Objective: To study adaptive mechanism in hypersaline environments of extreme halotolerant filamentous actinomycetes.

Methods: Using HPLC we analyzed compatible solutes from extreme halotolerant filamentous actinomycete strain Prauserella alba YIM 90005T that was cultivated at different NaCI concentrations.

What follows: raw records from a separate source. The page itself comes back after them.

Lemma apply_add_spec ds l :
  wf l → wf (foldl apply_add l ds) ∧
  ∀ k, to_map (foldl apply_add l ds) !! k =
    match to_map l !! k with Some f => Some f | None => to_map ds !! k end.
Proof.
  revert l. induction ds as [|[d f] ds IH]; intros l Hl.
  { split; [done|]. intros k. simpl. by destruct (to_map l !! k). }
  cbn [foldl]. pose proof (find_map d l Hl) as Hf.
  assert (wf (apply_add l (d, f)) ∧ ∀ k, to_map (apply_add l (d, f)) !! k =
    match to_map l !! k with Some g => Some g | None => if decide (k = d) then Some f else None end) as [H1 H2].
  { unfold apply_add, om_tag_list_entry_find_by_value, om_tag_list_entry_add. simpl.
    destruct (tree_find d l) as [i|].
    - destruct Hf as (a & _ & Hm). split; [done|]. intros k. destruct (to_map l !! k) eqn:Hk; [done|].
      rewrite decide_False; [done|]. congruence.
    - destruct Hf as [Hn Hm]. split; [by apply tr_insert_wf|]. intros k. rewrite tr_insert_map by done.
      destruct (decide (k = d)) as [->|]; [by rewrite lookup_insert_eq, Hm|].
      rewrite lookup_insert_ne by done. by destruct (to_map l !! k). }
  destruct (IH _ H1) as [Hwf Hmap]. split; [done|]. intros k. rewrite Hmap, H2, to_map_cons.
  destruct (to_map l !! k); [done|]. by destruct (decide (k = d)).
Qed.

Results: Ectoine and 5-hydroxyectoine were two major compatible solutes for strain Prauserella alba YIM 90005T. Ectoine accumulated to the maximum content of 18.77 microg/mg dry cell weight after being inoculated in 10% NaCl (w/v). And 5-hydroxyectoine reached 22.98 microg/mg dry cell weight after being inoculated in 24% NaCl (w/v). The ectA (acyltransferase), ectB (aminotransferase), ectC (ectoine synthase) and ectD (ectoine hydroxylase) genes cluster encoding genes on ectoine and hydroxyectoine synthesis were further cloned by designing the degenerate primer and genome walking methods. The sequence analysis indicated that ectABCD was an operon. Furthermore, the expression of ectB and ectD inoculated at different salt concentrations was quantified by real-time PCR, and the results indicated that the expression of the gene cluster would be increasing as the salt concentration increased.

Conclusion: 5-hydroxyectoine was the major compatible solute for osmotic regulation of strain Prauserella alba YIM 90005T to adapt high salt concentration.